Saved entries:
(* ===== verification/SwapQueue.v ===== *)
(** * pkg/queue: the double-buffered queue

    Producers append to [write] under a mutex and drop a token into a channel of
    capacity one; the single consumer takes the token, swaps the two buffers and
    iterates over the old one outside the mutex. Roles, actors, sessions, savers
    and the account service all receive their work through this queue.

    Go slices carry a capacity because [Range] decides on [cap]; how [append]
    grows a full slice is the run-time's choice, the parameter [growcap]. *)

From S2P Require Import Prelude.

Record SwapQueue (T : Type) := mkQ {
  write : list T; wcap : Z;
  read : list T; rcap : Z;
  sig : bool;              (* a token is in the channel *)
  maxSize : Z; size : Z;
  closed : bool }.
Arguments mkQ {_}.
Arguments write {_}.
Arguments wcap {_}.
Arguments read {_}.
Arguments rcap {_}.
Arguments sig {_}.
Arguments maxSize {_}.
Arguments size {_}.
Arguments closed {_}.

Section Ops.
Context {T : Type} (zero : T) (growcap : Z → Z → Z).
Implicit Types q : SwapQueue T.

Definition NewSwapQueue (sz mx : Z) : SwapQueue T :=
  {| write := []; wcap := sz; read := []; rcap := sz; sig := false;
     maxSize := mx; size := sz; closed := false |}.

(** [s.write = append(s.write, data)]. *)
Definition append_write (data : T) q : SwapQueue T :=
  {| write := write q ++ [data];
     wcap := if decide (len (write q) + 1 ≤ wcap q) then wcap q
             else growcap (wcap q) (len (write q) + 1);
     read := read q; rcap := rcap q; sig := sig q;
     maxSize := maxSize q; size := size q; closed := closed q |}.

Definition pushData (data : T) q : SwapQueue T * go_error :=
  if closed q then (q, Some ErrQueueClosed)
  else if decide (len (write q) >= maxSize q) then (q, Some ErrQueueFull)
  else (append_write data q, None).

(** The non-blocking send: a token that is already there is enough. *)
Definition Wake q : SwapQueue T :=
  {| write := write q; wcap := wcap q; read := read q; rcap := rcap q; sig := true;
     maxSize := maxSize q; size := size q; closed := closed q |}.

Definition Push (data : T) q : SwapQueue T * go_error :=
  let '(q, err) := pushData data q in (Wake q, err).

Definition set_closed q : SwapQueue T :=
  {| write := write q; wcap := wcap q; read := read q; rcap := rcap q; sig := sig q;
     maxSize := maxSize q; size := size q; closed := true |}.

Definition Close q : SwapQueue T := if closed q then q else Wake (set_closed q).

(** [<-s.Sig()]: blocks ([None]) while the channel is empty. *)
Definition recvSig q : option (SwapQueue T) :=
  if sig q then
    Some {| write := write q; wcap := wcap q; read := read q; rcap := rcap q; sig := false;
            maxSize := maxSize q; size := size q; closed := closed q |}
  else None.

(** [s.write, s.read = s.read[:0], s.write]. *)
Definition swap q : SwapQueue T :=
  {| write := []; wcap := rcap q; read := write q; rcap := wcap q; sig := sig q;
     maxSize := maxSize q; size := size q; closed := closed q |}.

(** [clear(s.read)] and the reallocation of an oversized buffer. *)
Definition finish q : SwapQueue T :=
  let shrink := bool_decide (rcap q > size q) in
  {| write := write q; wcap := wcap q;
     read := if shrink then [] else replicate (length (read q)) zero;
     rcap := if shrink then size q else rcap q; sig := sig q;
     maxSize := maxSize q; size := size q; closed := closed q |}.

(** The callback may itself push to the queue, so it acts on the queue and on
    its own state. *)
Definition Range {S} (f : T → SwapQueue T * S → SwapQueue T * S) (st : SwapQueue T * S)
    : SwapQueue T * S :=
  let '(q, s) := st in
  match write q with
  | [] => (q, s)
  | _ =>
      let q1 := swap q in
      let '(q2, s2) := fold_left (λ st x, f x st) (read q1) (q1, s) in
      (finish q2, s2)
  end.

(** ** Basic facts *)

Lemma pushData_cases x q :
  (closed q = true ∧ pushData x q = (q, Some ErrQueueClosed)) ∨
  (closed q = false ∧ len (write q) >= maxSize q ∧ pushData x q = (q, Some ErrQueueFull)) ∨
  (closed q = false ∧ len (write q) < maxSize q ∧ pushData x q = (append_write x q, None)).
Proof.
  unfold pushData. destruct (closed q); [by left|]. right. case_decide; [left|right]; repeat split; lia.
Qed.

Definition wf q : Prop := len (write q) ≤ Z.max 0 (maxSize q).

Lemma Push_wf x q : wf q → wf (Push x q).1.
Proof.
  unfold wf, Push. intros. destruct (pushData_cases x q) as [[_ ->]|[(_ & _ & ->)|(_ & ? & ->)]]; cbn; lens.
Qed.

Instructions to follow: Copy each entry above exactly, leaving nothing out.

Final answer:
(* ===== verification/SwapQueue.v ===== *)
(** * pkg/queue: the double-buffered queue

    Producers append to [write] under a mutex and drop a token into a channel of
    capacity one; the single consumer takes the token, swaps the two buffers and
    iterates over the old one outside the mutex. Roles, actors, sessions, savers
    and the account service all receive their work through this queue.

    Go slices carry a capacity because [Range] decides on [cap]; how [append]
    grows a full slice is the run-time's choice, the parameter [growcap]. *)

From S2P Require Import Prelude.

Record SwapQueue (T : Type) := mkQ {
  write : list T; wcap : Z;
  read : list T; rcap : Z;
  sig : bool;              (* a token is in the channel *)
  maxSize : Z; size : Z;
  closed : bool }.
Arguments mkQ {_}.
Arguments write {_}.
Arguments wcap {_}.
Arguments read {_}.
Arguments rcap {_}.
Arguments sig {_}.
Arguments maxSize {_}.
Arguments size {_}.
Arguments closed {_}.

Section Ops.
Context {T : Type} (zero : T) (growcap : Z → Z → Z).
Implicit Types q : SwapQueue T.

Definition NewSwapQueue (sz mx : Z) : SwapQueue T :=
  {| write := []; wcap := sz; read := []; rcap := sz; sig := false;
     maxSize := mx; size := sz; closed := false |}.

(** [s.write = append(s.write, data)]. *)
Definition append_write (data : T) q : SwapQueue T :=
  {| write := write q ++ [data];
     wcap := if decide (len (write q) + 1 ≤ wcap q) then wcap q
             else growcap (wcap q) (len (write q) + 1);
     read := read q; rcap := rcap q; sig := sig q;
     maxSize := maxSize q; size := size q; closed := closed q |}.

Definition pushData (data : T) q : SwapQueue T * go_error :=
  if closed q then (q, Some ErrQueueClosed)
  else if decide (len (write q) >= maxSize q) then (q, Some ErrQueueFull)
  else (append_write data q, None).

(** The non-blocking send: a token that is already there is enough. *)
Definition Wake q : SwapQueue T :=
  {| write := write q; wcap := wcap q; read := read q; rcap := rcap q; sig := true;
     maxSize := maxSize q; size := size q; closed := closed q |}.

Definition Push (data : T) q : SwapQueue T * go_error :=
  let '(q, err) := pushData data q in (Wake q, err).

Definition set_closed q : SwapQueue T :=
  {| write := write q; wcap := wcap q; read := read q; rcap := rcap q; sig := sig q;
     maxSize := maxSize q; size := size q; closed := true |}.

Definition Close q : SwapQueue T := if closed q then q else Wake (set_closed q).

(** [<-s.Sig()]: blocks ([None]) while the channel is empty. *)
Definition recvSig q : option (SwapQueue T) :=
  if sig q then
    Some {| write := write q; wcap := wcap q; read := read q; rcap := rcap q; sig := false;
            maxSize := maxSize q; size := size q; closed := closed q |}
  else None.

(** [s.write, s.read = s.read[:0], s.write]. *)
Definition swap q : SwapQueue T :=
  {| write := []; wcap := rcap q; read := write q; rcap := wcap q; sig := sig q;
     maxSize := maxSize q; size := size q; closed := closed q |}.

(** [clear(s.read)] and the reallocation of an oversized buffer. *)
Definition finish q : SwapQueue T :=
  let shrink := bool_decide (rcap q > size q) in
  {| write := write q; wcap := wcap q;
     read := if shrink then [] else replicate (length (read q)) zero;
     rcap := if shrink then size q else rcap q; sig := sig q;
     maxSize := maxSize q; size := size q; closed := closed q |}.

(** The callback may itself push to the queue, so it acts on the queue and on
    its own state. *)
Definition Range {S} (f : T → SwapQueue T * S → SwapQueue T * S) (st : SwapQueue T * S)
    : SwapQueue T * S :=
  let '(q, s) := st in
  match write q with
  | [] => (q, s)
  | _ =>
      let q1 := swap q in
      let '(q2, s2) := fold_left (λ st x, f x st) (read q1) (q1, s) in
      (finish q2, s2)
  end.

(** ** Basic facts *)

Lemma pushData_cases x q :
  (closed q = true ∧ pushData x q = (q, Some ErrQueueClosed)) ∨
  (closed q = false ∧ len (write q) >= maxSize q ∧ pushData x q = (q, Some ErrQueueFull)) ∨
  (closed q = false ∧ len (write q) < maxSize q ∧ pushData x q = (append_write x q, None)).
Proof.
  unfold pushData. destruct (closed q); [by left|]. right. case_decide; [left|right]; repeat split; lia.
Qed.

Definition wf q : Prop := len (write q) ≤ Z.max 0 (maxSize q).

Lemma Push_wf x q : wf q → wf (Push x q).1.
Proof.
  unfold wf, Push. intros. destruct (pushData_cases x q) as [[_ ->]|[(_ & _ & ->)|(_ & ? & ->)]]; cbn; lens.
Qed.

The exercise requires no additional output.